Assigned task:
Report every line of the records that includes the word "Prop".
####
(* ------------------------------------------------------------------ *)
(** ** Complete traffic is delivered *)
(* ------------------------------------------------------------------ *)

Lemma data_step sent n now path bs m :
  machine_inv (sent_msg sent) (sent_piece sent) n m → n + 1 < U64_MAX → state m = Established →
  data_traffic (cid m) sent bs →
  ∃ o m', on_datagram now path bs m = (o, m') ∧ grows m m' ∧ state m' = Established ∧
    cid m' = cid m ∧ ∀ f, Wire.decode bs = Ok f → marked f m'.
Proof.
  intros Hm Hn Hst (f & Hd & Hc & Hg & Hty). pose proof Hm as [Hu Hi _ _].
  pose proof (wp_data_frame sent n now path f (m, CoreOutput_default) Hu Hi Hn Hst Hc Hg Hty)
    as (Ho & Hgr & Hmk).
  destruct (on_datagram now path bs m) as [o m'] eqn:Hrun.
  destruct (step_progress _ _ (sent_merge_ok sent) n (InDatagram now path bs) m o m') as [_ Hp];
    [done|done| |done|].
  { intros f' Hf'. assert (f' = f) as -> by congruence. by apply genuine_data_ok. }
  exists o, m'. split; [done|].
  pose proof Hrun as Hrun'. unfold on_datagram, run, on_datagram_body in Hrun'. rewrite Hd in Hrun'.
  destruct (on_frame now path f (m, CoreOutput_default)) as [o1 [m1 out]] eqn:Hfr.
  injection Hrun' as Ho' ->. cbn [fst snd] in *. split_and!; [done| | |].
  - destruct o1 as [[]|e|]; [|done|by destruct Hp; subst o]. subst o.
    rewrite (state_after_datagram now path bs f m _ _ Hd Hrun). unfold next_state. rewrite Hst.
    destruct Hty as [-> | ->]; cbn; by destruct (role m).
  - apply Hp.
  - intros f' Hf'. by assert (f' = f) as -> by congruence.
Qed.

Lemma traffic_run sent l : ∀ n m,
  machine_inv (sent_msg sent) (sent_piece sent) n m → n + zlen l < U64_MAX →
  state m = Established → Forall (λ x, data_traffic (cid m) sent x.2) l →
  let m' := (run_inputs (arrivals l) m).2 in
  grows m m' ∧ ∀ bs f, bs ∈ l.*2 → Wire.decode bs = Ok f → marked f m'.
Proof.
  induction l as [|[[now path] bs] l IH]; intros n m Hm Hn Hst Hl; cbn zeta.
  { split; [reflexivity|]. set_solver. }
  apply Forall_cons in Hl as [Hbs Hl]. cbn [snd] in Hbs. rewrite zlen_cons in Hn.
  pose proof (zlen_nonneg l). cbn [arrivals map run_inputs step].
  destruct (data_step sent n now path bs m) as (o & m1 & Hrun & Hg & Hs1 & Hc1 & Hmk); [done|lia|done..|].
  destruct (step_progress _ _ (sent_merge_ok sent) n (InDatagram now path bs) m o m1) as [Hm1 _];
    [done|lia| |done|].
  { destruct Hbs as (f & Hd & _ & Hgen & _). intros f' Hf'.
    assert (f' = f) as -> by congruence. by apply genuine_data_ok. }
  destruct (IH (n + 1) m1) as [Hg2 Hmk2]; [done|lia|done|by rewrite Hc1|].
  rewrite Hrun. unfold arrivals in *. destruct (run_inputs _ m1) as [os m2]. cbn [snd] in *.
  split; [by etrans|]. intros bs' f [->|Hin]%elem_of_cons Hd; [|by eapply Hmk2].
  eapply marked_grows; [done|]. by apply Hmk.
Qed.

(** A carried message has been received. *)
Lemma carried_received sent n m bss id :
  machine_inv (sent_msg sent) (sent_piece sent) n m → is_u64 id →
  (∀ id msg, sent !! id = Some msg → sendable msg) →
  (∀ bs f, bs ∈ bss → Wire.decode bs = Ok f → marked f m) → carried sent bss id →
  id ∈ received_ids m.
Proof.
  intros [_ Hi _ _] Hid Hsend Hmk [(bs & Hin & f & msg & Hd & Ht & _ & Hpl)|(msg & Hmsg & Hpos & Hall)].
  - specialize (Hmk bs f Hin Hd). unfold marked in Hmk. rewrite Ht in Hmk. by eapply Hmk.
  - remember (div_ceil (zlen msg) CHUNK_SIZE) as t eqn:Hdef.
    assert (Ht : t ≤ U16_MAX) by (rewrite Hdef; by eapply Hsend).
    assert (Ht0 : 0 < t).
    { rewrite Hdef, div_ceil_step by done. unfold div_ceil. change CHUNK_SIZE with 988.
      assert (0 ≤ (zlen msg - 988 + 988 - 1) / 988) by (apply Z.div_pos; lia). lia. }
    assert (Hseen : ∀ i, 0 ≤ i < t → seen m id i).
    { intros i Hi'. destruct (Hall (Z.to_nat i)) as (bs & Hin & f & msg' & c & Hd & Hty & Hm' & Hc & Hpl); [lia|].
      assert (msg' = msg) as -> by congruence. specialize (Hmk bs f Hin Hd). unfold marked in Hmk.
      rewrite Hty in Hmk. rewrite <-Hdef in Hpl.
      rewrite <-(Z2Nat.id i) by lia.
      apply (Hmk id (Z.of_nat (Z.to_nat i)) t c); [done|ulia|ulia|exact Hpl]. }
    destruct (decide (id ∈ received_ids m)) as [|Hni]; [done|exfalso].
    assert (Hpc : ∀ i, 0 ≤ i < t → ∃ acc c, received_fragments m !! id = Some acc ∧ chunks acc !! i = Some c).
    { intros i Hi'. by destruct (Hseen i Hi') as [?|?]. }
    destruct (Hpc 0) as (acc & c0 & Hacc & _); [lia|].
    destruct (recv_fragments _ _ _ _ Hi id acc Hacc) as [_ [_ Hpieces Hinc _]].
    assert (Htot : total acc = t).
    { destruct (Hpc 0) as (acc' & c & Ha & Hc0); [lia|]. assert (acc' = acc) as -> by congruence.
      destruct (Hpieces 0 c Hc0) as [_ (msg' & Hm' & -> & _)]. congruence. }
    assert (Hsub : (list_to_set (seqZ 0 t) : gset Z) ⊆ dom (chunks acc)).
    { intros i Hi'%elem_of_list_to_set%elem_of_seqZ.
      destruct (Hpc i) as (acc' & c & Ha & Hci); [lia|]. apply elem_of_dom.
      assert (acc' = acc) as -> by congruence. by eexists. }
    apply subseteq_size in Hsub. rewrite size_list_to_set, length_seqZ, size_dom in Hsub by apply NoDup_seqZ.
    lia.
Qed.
####
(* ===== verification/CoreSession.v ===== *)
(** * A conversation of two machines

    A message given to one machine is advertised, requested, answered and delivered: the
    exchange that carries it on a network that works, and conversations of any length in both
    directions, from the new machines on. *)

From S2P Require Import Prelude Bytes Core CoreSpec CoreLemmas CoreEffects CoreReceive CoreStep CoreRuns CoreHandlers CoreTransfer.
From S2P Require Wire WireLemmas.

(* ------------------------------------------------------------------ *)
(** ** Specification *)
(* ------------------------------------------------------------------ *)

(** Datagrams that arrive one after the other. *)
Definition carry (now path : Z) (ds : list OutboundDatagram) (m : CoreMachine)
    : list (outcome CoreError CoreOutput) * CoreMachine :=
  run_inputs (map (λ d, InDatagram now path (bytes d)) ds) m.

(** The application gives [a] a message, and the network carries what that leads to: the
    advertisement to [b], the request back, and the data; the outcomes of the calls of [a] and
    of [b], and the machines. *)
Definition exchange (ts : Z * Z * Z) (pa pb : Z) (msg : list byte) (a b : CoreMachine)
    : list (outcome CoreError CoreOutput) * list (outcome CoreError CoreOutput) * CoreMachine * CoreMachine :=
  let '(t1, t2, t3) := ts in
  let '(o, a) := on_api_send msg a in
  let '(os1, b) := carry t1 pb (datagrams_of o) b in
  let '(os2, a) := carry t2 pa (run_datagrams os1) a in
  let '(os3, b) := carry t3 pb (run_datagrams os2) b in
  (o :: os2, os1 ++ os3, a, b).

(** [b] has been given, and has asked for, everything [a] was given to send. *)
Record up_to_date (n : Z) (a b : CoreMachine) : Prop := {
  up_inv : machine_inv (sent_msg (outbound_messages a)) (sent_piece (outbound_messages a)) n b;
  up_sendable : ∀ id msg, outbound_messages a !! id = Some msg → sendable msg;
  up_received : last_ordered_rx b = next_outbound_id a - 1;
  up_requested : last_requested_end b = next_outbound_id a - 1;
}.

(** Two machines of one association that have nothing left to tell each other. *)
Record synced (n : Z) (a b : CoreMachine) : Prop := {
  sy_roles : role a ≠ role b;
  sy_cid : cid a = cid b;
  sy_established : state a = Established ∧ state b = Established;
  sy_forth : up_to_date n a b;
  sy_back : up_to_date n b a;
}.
####
Task result:
Record up_to_date (n : Z) (a b : CoreMachine) : Prop := {
Record synced (n : Z) (a b : CoreMachine) : Prop := {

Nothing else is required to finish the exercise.